What is required → Find every line in the records below that contains "Import", and copy it.

Data provided →
(* ===== verification/Streams.v ===== *)
(** * Streamed and batched responses

    [StreamCommand] ([src/commands/stream_command.rs]), which scans and queries
    share, and the parsing half of [BatchReadCommand]
    ([src/commands/batch_read_command.rs]).  A response is a sequence of groups
    of records; a stream command pushes the records on a [Recordset] that other
    threads use at the same time. *)

From stdpp Require Import base list strings gmap.
From Stdlib Require Import ZArith Lia.
From S2P Require Import Prelude ResultCodes Monad ByteOrder Slices Wire Buffer.
From S2P Require Import Values Decoder Encoder Expressions Operations Policy Records.
From S2P Require Import Connection Commands Responses Recordset.

(** [_INFO3_PARTITION_DONE]. *)
Definition INFO3_PARTITION_DONE : Z := Z.shiftl 1 2.

(** What the other threads do to a shared object between two accesses of this
    one: before its [n]th access, the object is transformed by [interfere n]. *)
Class Interference := { interfere : nat -> Recordset -> Recordset }.

(** Nobody else uses the record set. *)
Definition alone : Interference := {| interfere := fun _ r => r |}.

(** [digest.copy_from_slice]: the lengths must agree. *)
Definition copy_digest {S} (bs : bytes) : M S bytes :=
  if len bs =? 20 then ret bs else panic.

Section Stream.
Context `{BO : ByteOrder} `{VF : ValueFmt} `{CL : Clock}.

Abbreviation lift := Connection.lift.

(** The head of an operation, and its value, each read into the buffer when
    it is needed. *)
Definition stream_op (bins : gmap bytes Value) : M Connection (gmap bytes Value) :=
  Connection.read_buffer 8 ;;;
  let! op_size := lift (read_u32 None) in
  lift (skip 1) ;;;
  let! particle_type := lift (read_u8 None) in
  lift (skip 1) ;;;
  let! name_size := lift (read_u8 None) in
  Connection.read_buffer name_size ;;;
  let! name := lift (read_str name_size) in
  let! particle_bytes_size := usize_sub op_size (4 + name_size) in
  Connection.read_buffer particle_bytes_size ;;;
  let! value := lift (read_particle particle_type particle_bytes_size) in
  ret (<[name := value]> bins).

(** What a field says of the key; an unknown field is [unreachable!()]. *)
Definition key_field_value (k : Key) (field_len field_type : Z) : M Connection Key :=
  if field_type =? FieldType.to_u8 FieldType.DigestRipe then
    let! n := usize_sub field_len 1 in
    let! s := lift (read_slice n) in
    let! d := copy_digest s in
    ret (mkKey (namespace k) (set_name k) (user_key k) d)
  else if field_type =? FieldType.to_u8 FieldType.Namespace then
    let! n := usize_sub field_len 1 in
    let! s := lift (read_str n) in
    ret (mkKey s (set_name k) (user_key k) (digest k))
  else if field_type =? FieldType.to_u8 FieldType.Table then
    let! n := usize_sub field_len 1 in
    let! s := lift (read_str n) in
    ret (mkKey (namespace k) s (user_key k) (digest k))
  else if field_type =? FieldType.to_u8 FieldType.Key then
    let! particle_type := lift (read_u8 None) in
    let! particle_bytes_size := usize_sub field_len 2 in
    let! v := lift (read_particle particle_type particle_bytes_size) in
    ret (mkKey (namespace k) (set_name k) (Some v) (digest k))
  else panic.

Definition key_field (k : Key) : M Connection Key :=
  Connection.read_buffer 4 ;;;
  let! field_len := lift (read_u32 None) in
  Connection.read_buffer field_len ;;;
  let! field_type := lift (read_u8 None) in
  key_field_value k field_len field_type.

Definition parse_key (field_count : nat) : M Connection Key :=
  for_range field_count key_field (mkKey [] [] None (replicate 20 0)).

(** The numbers of a record header after its flags. *)
Definition record_numbers : M Connection (Z * Z * Z * Z * Z) :=
  lift (skip 6) ;;;
  let! generation := lift (read_u32 None) in
  let! expiration := lift (read_u32 None) in
  let! index := lift (read_u32 None) in
  let! field_count := lift (read_u16 None) in
  let! op_count := lift (read_u16 None) in
  ret (generation, expiration, index, field_count, op_count).

(** [StreamCommand::parse_record]; the four bytes it skips are the ones the
    batch command reads as an index. *)
Definition stream_parse_record (size : Z) : M Connection (option Record_ * bool) :=
  let! code := lift (read_u8 (Some 5)) in
  let result_code := ResultCode.from_u8 code in
  if bool_decide (result_code <> ResultCode.Ok) then
    let! c := get in
    when (Connection.bytes_read c <? size)
      (Connection.read_buffer (size - Connection.bytes_read c)) ;;;
    if bool_decide (result_code = ResultCode.KeyNotFoundError)
    then ret (None, false) else throw (ServerError result_code)
  else
    let! info3 := lift (read_u8 (Some 3)) in
    if Z.land info3 INFO3_LAST =? INFO3_LAST then ret (None, false)
    else
      let! (generation, expiration, _, field_count, op_count) := record_numbers in
      let! key := parse_key (Z.to_nat field_count) in
      if negb (Z.land info3 INFO3_PARTITION_DONE =? 0) then ret (None, true)
      else
        let! bins := for_range (Z.to_nat op_count) stream_op empty in
        ret (Some (Record.new (Some key) bins generation expiration), true).

End Stream.

Module StreamCommand.

(** [struct StreamCommand], but for the node, with the count of its accesses
    to the shared record set. *)
Record StreamCommand : Type := mkStreamCommand {
  recordset : Recordset;
  accesses : nat
}.

(** [StreamCommand::new]. *)
Definition new (r : Recordset) : StreamCommand := mkStreamCommand r 0.

Section Stream.
Context `{BO : ByteOrder} `{VF : ValueFmt} `{CL : Clock} `{IN : Interference}.

(** An access to the record set, after what the other threads did. *)
Definition access {A} (f : Recordset -> A * Recordset) : M StreamCommand A :=
  fun s =>
    let '(a, r) := f (interfere (accesses s) (recordset s)) in
    Ret a (mkStreamCommand r (S (accesses s))).

(** A method of the record set; the others may come before each of its accesses. *)
Fixpoint perform {A} (m : Recordset.method A) : M StreamCommand A :=
  match m with
  | Recordset.Done a => ret a
  | Recordset.Access _ f next => let! b := access f in perform (next b)
  end.

Definition is_active : M StreamCommand bool :=
  access (fun r => (Recordset.is_active r, r)).

(** The loop around [push]: the record is pushed again until there is room. *)
Fixpoint push_record (fuel : nat) (rec : Record_) : M StreamCommand unit :=
  match fuel with
  | O => no_fuel
  | Datatypes.S fuel' =>
      let! result := perform (Recordset.push (inl rec)) in
      match result with
      | None => ret tt
      | Some (inl returned) => push_record fuel' returned
      | Some (inr e) => throw e
      end
  end.

(** [parse_stream]: the [while] loop, then the result. *)
Fixpoint parse_stream (fuel : nat) (size : Z) : M (StreamCommand * Connection) bool :=
  match fuel with
  | O => no_fuel
  | Datatypes.S fuel' =>
      let! a := on_fst is_active in
      let! c := on_snd get in
      if a && (Connection.bytes_read c <? size) then
        on_snd (Connection.read_buffer MSG_REMAINING_HEADER_SIZE) ;;;
        let! res := on_snd (catch (stream_parse_record size)) in
        match res with
        | inl (Some rec, _) =>
            on_fst (push_record fuel' rec) ;;; parse_stream fuel' size
        | inl (None, false) => ret false
        | inl (None, true) => parse_stream fuel' size
        | inr err =>
            on_fst (perform (Recordset.push (inr err))) ;;; ret false
        end
      else ret true
  end.

(** [StreamCommand::parse_result]. *)
Fixpoint parse_result (fuel : nat) : M (StreamCommand * Connection) unit :=
  match fuel with
  | O => no_fuel
  | Datatypes.S fuel' =>
      on_snd (Connection.read_buffer 8) ;;;
      let! size := on_snd (Connection.lift (read_msg_size None)) in
      on_snd Connection.bookmark ;;;
      let! status := if 0 <? size then parse_stream fuel' size else ret false in
      if status then parse_result fuel' else ret tt
  end.

(** [Drop for StreamCommand]. *)
Definition drop : M StreamCommand unit := perform Recordset.signal_end.

End Stream.

End StreamCommand.

Abbreviation StreamCommand := StreamCommand.StreamCommand.

Module BatchReadCommand.

(** [struct BatchReadCommand], but for the node. *)
Record BatchReadCommand : Type := mkBatchReadCommand {
  policy : BatchPolicy;
  batch_reads : list BatchRead;
  offsets : list Z
}.

(** [struct BatchRecord]. *)
Record BatchRecord : Type := mkBatchRecord {
  batch_index : Z;
  record : option Record_
}.

(** [batch_reads.get_mut(i).expect(..).record = r]. *)
Definition set_record (i : Z) (r : option Record_) : M BatchReadCommand unit :=
  fun cmd =>
    match batch_reads cmd !! Z.to_nat i with
    | Some br =>
        Ret tt (mkBatchReadCommand (policy cmd)
                  (<[Z.to_nat i := mkBatchRead (br_key br) (br_bins br) r]>
                     (batch_reads cmd))
                  (offsets cmd))
    | None => Panic
    end.

Section Batch.
Context `{BO : ByteOrder} `{VF : ValueFmt} `{CL : Clock}.

Abbreviation lift := Connection.lift.

Definition parse_record : M Connection (option BatchRecord) :=
  let! code := lift (read_u8 (Some 5)) in
  let! found_key :=
    match ResultCode.from_u8 code with
    | ResultCode.Ok => ret true
    | ResultCode.KeyNotFoundError => ret false
    | rc => throw (ServerError rc)
    end in
  let! info3 := lift (read_u8 (Some 3)) in
  if Z.land info3 INFO3_LAST =? INFO3_LAST then ret None
  else
    let! (generation, expiration, batch_index, field_count, op_count) :=
      record_numbers in
    let! key := parse_key (Z.to_nat field_count) in
    let! record :=
      if found_key : bool then
        let! bins := for_range (Z.to_nat op_count) stream_op empty in
        ret (Some (Record.new (Some key) bins generation expiration))
      else ret None in
    ret (Some (mkBatchRecord batch_index record)).

Fixpoint parse_group (fuel : nat) (size : Z)
    : M (BatchReadCommand * Connection) bool :=
  match fuel with
  | O => no_fuel
  | Datatypes.S fuel' =>
      let! c := on_snd get in
      if Connection.bytes_read c <? size then
        on_snd (Connection.read_buffer MSG_REMAINING_HEADER_SIZE) ;;;
        let! r := on_snd parse_record in
        match r with
        | None => ret false
        | Some batch_record =>
            on_fst (set_record (batch_index batch_record) (record batch_record)) ;;;
            parse_group fuel' size
        end
      else ret true
  end.

Fixpoint parse_result (fuel : nat) : M (BatchReadCommand * Connection) unit :=
  match fuel with
  | O => no_fuel
  | Datatypes.S fuel' =>
      on_snd (Connection.read_buffer 8) ;;;
      let! size := on_snd (lift (read_msg_size None)) in
      on_snd Connection.bookmark ;;;
      let! more := if 0 <? size then parse_group fuel' size else ret true in
      if more then parse_result fuel' else ret tt
  end.

End Batch.

End BatchReadCommand.

Abbreviation BatchReadCommand := BatchReadCommand.BatchReadCommand.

Your solution →
From stdpp Require Import base list strings gmap.
From Stdlib Require Import ZArith Lia.
From S2P Require Import Prelude ResultCodes Monad ByteOrder Slices Wire Buffer.
From S2P Require Import Values Decoder Encoder Expressions Operations Policy Records.
From S2P Require Import Connection Commands Responses Recordset.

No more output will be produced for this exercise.